Bovine Functional Genomics Laboratory, ANRI, USDA-ARS, Beltsville, Maryland 20705, USA.
BMC Genomics. 2011 Feb 23;12:127. doi: 10.1186/1471-2164-12-127.
Copy number variation (CNV) represents another important source of genetic variation complementary to single nucleotide polymorphism (SNP). High-density SNP array data have been routinely used to detect human CNVs, many of which have significant functional effects on gene expression and human diseases. In the dairy industry, a large quantity of SNP genotyping results are becoming available and can be used for CNV discovery to understand and accelerate genetic improvement for complex traits.

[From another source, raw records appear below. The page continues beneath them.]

Lemma put_timestamp_total chunk st :
  timestamp_fits chunk ->
  exists st', ObjectToSubunitStream.put_timestamp chunk st = Ok st'.
Proof.
  unfold timestamp_fits, ObjectToSubunitStream.put_timestamp.
  destruct st as [f b].
  destruct (Rec.timestamp chunk) as [[millis|]|]; [|contradiction|eauto].
  intros H. destruct (nanos_range millis) as [_ R].
  destruct (writeVarInt_total (ObjectToSubunitStream.nanos_of millis))
    as (vn & -> & _); [lia|].
  cbn [bind]. rewrite writeUIntBE_total; [cbn [bind]; eauto|].
  unfold ObjectToSubunitStream.seconds_of.
  change (256 ^ Z.of_nat 4) with 4294967296. divmod.
Qed.

Lemma timestamp_must_fit chunk st st' :
  ObjectToSubunitStream.put_timestamp chunk st = Ok st' ->
  timestamp_fits chunk.
Proof.
  intros H. unfold timestamp_fits.
  destruct (Rec.timestamp chunk) as [[millis|]|] eqn:E; [| |exact I].
  2: { unfold ObjectToSubunitStream.put_timestamp in H.
       destruct st as [f b]. rewrite E in H. not_a_number H. }
  destruct (Z.lt_ge_cases millis 0) as [Hn|Hn].
  { rewrite (timestamp_out_of_range chunk millis st E) in H by lia.
    discriminate. }
  destruct (Z.lt_ge_cases millis 4294967296000) as [Hm|Hm]; [lia|].
  rewrite (timestamp_out_of_range chunk millis st E) in H by lia.
  discriminate.
Qed.

Ltac string_block_size put :=
  unfold put; intros H;
  match type of H with
  | match ?x with _ => _ end = _ => destruct x
  end; cbn [opt_size];
  [ let w := fresh "w" in
    let E := fresh "E" in
    bind_as H w E; ok_pair H;
    rewrite concat_snoc, length_app, (writeUtf8_size _ _ E); reflexivity
  | ok_pair H; lia ].

Lemma put_testId_size chunk f b f' b' :
  ObjectToSubunitStream.put_testId chunk (f, b) = Ok (f', b') ->
  Buf.length (Buf.concat b')
  = Buf.length (Buf.concat b) + opt_size string_size (Rec.testId chunk).
Proof. string_block_size ObjectToSubunitStream.put_testId. Qed.

Lemma put_mimeType_size chunk f b f' b' :
  ObjectToSubunitStream.put_mimeType chunk (f, b) = Ok (f', b') ->
  Buf.length (Buf.concat b')
  = Buf.length (Buf.concat b) + opt_size string_size (Rec.mimeType chunk).
Proof. string_block_size ObjectToSubunitStream.put_mimeType. Qed.

Lemma put_routeCode_size chunk f b f' b' :
  ObjectToSubunitStream.put_routeCode chunk (f, b) = Ok (f', b') ->
  Buf.length (Buf.concat b')
  = Buf.length (Buf.concat b) + opt_size string_size (Rec.routeCode chunk).
Proof. string_block_size ObjectToSubunitStream.put_routeCode. Qed.

Ltac string_block_total put :=
  unfold put; intros H;
  match goal with
  | |- exists _, (let '(_, _) := ?st in _) = _ => destruct st
  end;
  match goal with
  | |- exists _, match ?x with _ => _ end = _ => destruct x
  end; cbn [opt_size] in H;
  [ let w := fresh "w" in
    let E := fresh "E" in
    destruct (writeUtf8_fits _ H) as [w E]; rewrite E; cbn [bind]; eauto
  | eauto ].

Lemma put_testId_total chunk st :
  opt_size string_size (Rec.testId chunk) < 1073741824 ->
  exists st', ObjectToSubunitStream.put_testId chunk st = Ok st'.
Proof. string_block_total ObjectToSubunitStream.put_testId. Qed.

Lemma put_mimeType_total chunk st :
  opt_size string_size (Rec.mimeType chunk) < 1073741824 ->
  exists st', ObjectToSubunitStream.put_mimeType chunk st = Ok st'.
Proof. string_block_total ObjectToSubunitStream.put_mimeType. Qed.

Lemma put_routeCode_total chunk st :
  opt_size string_size (Rec.routeCode chunk) < 1073741824 ->
  exists st', ObjectToSubunitStream.put_routeCode chunk st = Ok st'.
Proof. string_block_total ObjectToSubunitStream.put_routeCode. Qed.

Lemma strings_size_lower tags :
  Z.of_nat (List.length tags) <= strings_size tags.
Proof.
  induction tags as [|tag tags IH]; [reflexivity|].
  unfold strings_size in *. cbn [map fold_right List.length].
  pose proof (string_size_lower tag). pose proof (byteLength_nonneg tag). lia.
Qed.

Lemma push_tags_size tags :
  forall body body',
    ObjectToSubunitStream.push_tags tags body = Ok body' ->
    Buf.length (Buf.concat body')
    = Buf.length (Buf.concat body) + strings_size tags.
Proof.
  induction tags as [|tag tags IH]; intros body body' H;
    cbn [ObjectToSubunitStream.push_tags] in H.
  - apply Ok_inj in H. subst. unfold strings_size. cbn. lia.
  - bind_as H w E. rewrite (IH _ _ H), concat_snoc, length_app.
    rewrite (writeUtf8_size _ _ E).
    unfold strings_size. cbn [map fold_right]. lia.
Qed.

Lemma push_tags_total tags :
  forall body,
    strings_size tags < 1073741824 ->
    exists body', ObjectToSubunitStream.push_tags tags body = Ok body'.
Proof.
  induction tags as [|tag tags IH]; intros body H;
    cbn [ObjectToSubunitStream.push_tags]; [eauto|].
  unfold strings_size in H. cbn [map fold_right] in H.
  fold (strings_size tags) in H.
  pose proof (strings_size_lower tags).
  pose proof (string_size_lower tag). pose proof (byteLength_nonneg tag).
  destruct (writeUtf8_fits tag) as [w ->]; [lia|]. cbn [bind].
  apply IH. lia.
Qed.

Lemma put_tags_size chunk f b f' b' :
  ObjectToSubunitStream.put_tags chunk (f, b) = Ok (f', b') ->
  Buf.length (Buf.concat b')
  = Buf.length (Buf.concat b) + opt_size tags_size (Rec.tags chunk).
Proof.
  unfold ObjectToSubunitStream.put_tags. intros H.
  destruct (Rec.tags chunk) as [tags|]; cbn [opt_size].
  - bind_as H count E1. bind_as H body E2. ok_pair H.
    rewrite (push_tags_size _ _ _ E2), concat_snoc, length_app.
    rewrite (writeVarInt_size _ _ E1). unfold tags_size. lia.
  - ok_pair H. lia.
Qed.

Lemma put_tags_total chunk st :
  opt_size tags_size (Rec.tags chunk) < 1073741824 ->
  exists st', ObjectToSubunitStream.put_tags chunk st = Ok st'.
Proof.
  unfold ObjectToSubunitStream.put_tags. intros H. destruct st as [f b].
  destruct (Rec.tags chunk) as [tags|]; [|eauto].
  cbn [opt_size] in H. unfold tags_size in H.
  pose proof (varint_size_range (Z.of_nat (List.length tags))).
  pose proof (strings_size_lower tags).
  destruct (writeVarInt_total (Z.of_nat (List.length tags)))
    as (count & -> & _); [lia|].
  cbn [bind].
  destruct (push_tags_total tags (b ++ [count])) as [body ->]; [lia|].
  cbn [bind]. eauto.
Qed.

Lemma put_file_size chunk f b f' b' :
  ObjectToSubunitStream.put_file chunk (f, b) = Ok (f', b') ->
  Buf.length (Buf.concat b') = Buf.length (Buf.concat b) + file_size chunk.
Proof.
  unfold ObjectToSubunitStream.put_file, file_size. intros H.
  destruct (Rec.fileName chunk) as [name|];
    [destruct (Rec.fileContent chunk) as [content|]|].
  - bind_as H w E1. bind_as H len E2. ok_pair H.
    rewrite !app_assoc, !concat_snoc, !length_app.
    rewrite (writeUtf8_size _ _ E1), (writeVarInt_size _ _ E2). lia.
  - ok_pair H. lia.
  - ok_pair H. lia.
Qed.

We performed a systematic analysis of CNV using the Bovine HapMap SNP genotyping data, including 539 animals of 21 modern cattle breeds and 6 outgroups. After correcting genomic waves and considering the pedigree information, we identified 682 candidate CNV regions, which represent 139.8 megabases (4.60%) of the genome. Selected CNVs were further experimentally validated and we found that copy number "gain" CNVs were predominantly clustered in tandem rather than existing as interspersed duplications. Many CNV regions (56%) overlap with cattle genes (1,263), which are significantly enriched for immunity, lactation, reproduction and rumination. The overlap of this new dataset and other published CNV studies was less than 40%; however, our discovery of large, high frequency (> 5% of animals surveyed) CNV regions showed 90% agreement with other studies. These results highlight the differences and commonalities between technical platforms.
We present a comprehensive genomic analysis of cattle CNVs derived from SNP data which will be a valuable genomic variation resource. Combined with SNP detection assays, gene-containing CNV regions may help identify genes undergoing artificial selection in domesticated animals.
拷贝数变异(CNV)是遗传变异的另一个重要来源,与单核苷酸多态性(SNP)互补。高密度 SNP 芯片数据已被常规用于检测人类 CNV,其中许多对基因表达和人类疾病具有显著的功能影响。在乳品行业,大量的 SNP 基因分型结果正在变得可用,并且可用于 CNV 发现,以了解和加速复杂性状的遗传改良。
我们使用 Bovine HapMap SNP 基因分型数据进行了 CNV 的系统分析,包括 21 个现代牛品种的 539 个动物和 6 个外群。在纠正基因组波动并考虑系谱信息后,我们鉴定了 682 个候选 CNV 区域,代表基因组的 139.8 兆碱基(4.60%)。选择的 CNV 进一步进行了实验验证,我们发现拷贝数“获得”CNV 主要是串联聚集的,而不是作为分散的重复存在。许多 CNV 区域(56%)与牛基因(1,263 个)重叠,这些基因在免疫、泌乳、繁殖和反刍方面显著富集。这个新数据集与其他已发表的 CNV 研究的重叠不到 40%;然而,我们发现的大的、高频(调查动物的>5%)CNV 区域与其他研究有 90%的一致性。这些结果突出了技术平台之间的差异和共同点。
我们提出了一个基于 SNP 数据的牛 CNV 的全面基因组分析,这将是一个有价值的基因组变异资源。与 SNP 检测分析相结合,含有基因的 CNV 区域可能有助于识别在驯化动物中经历人工选择的基因。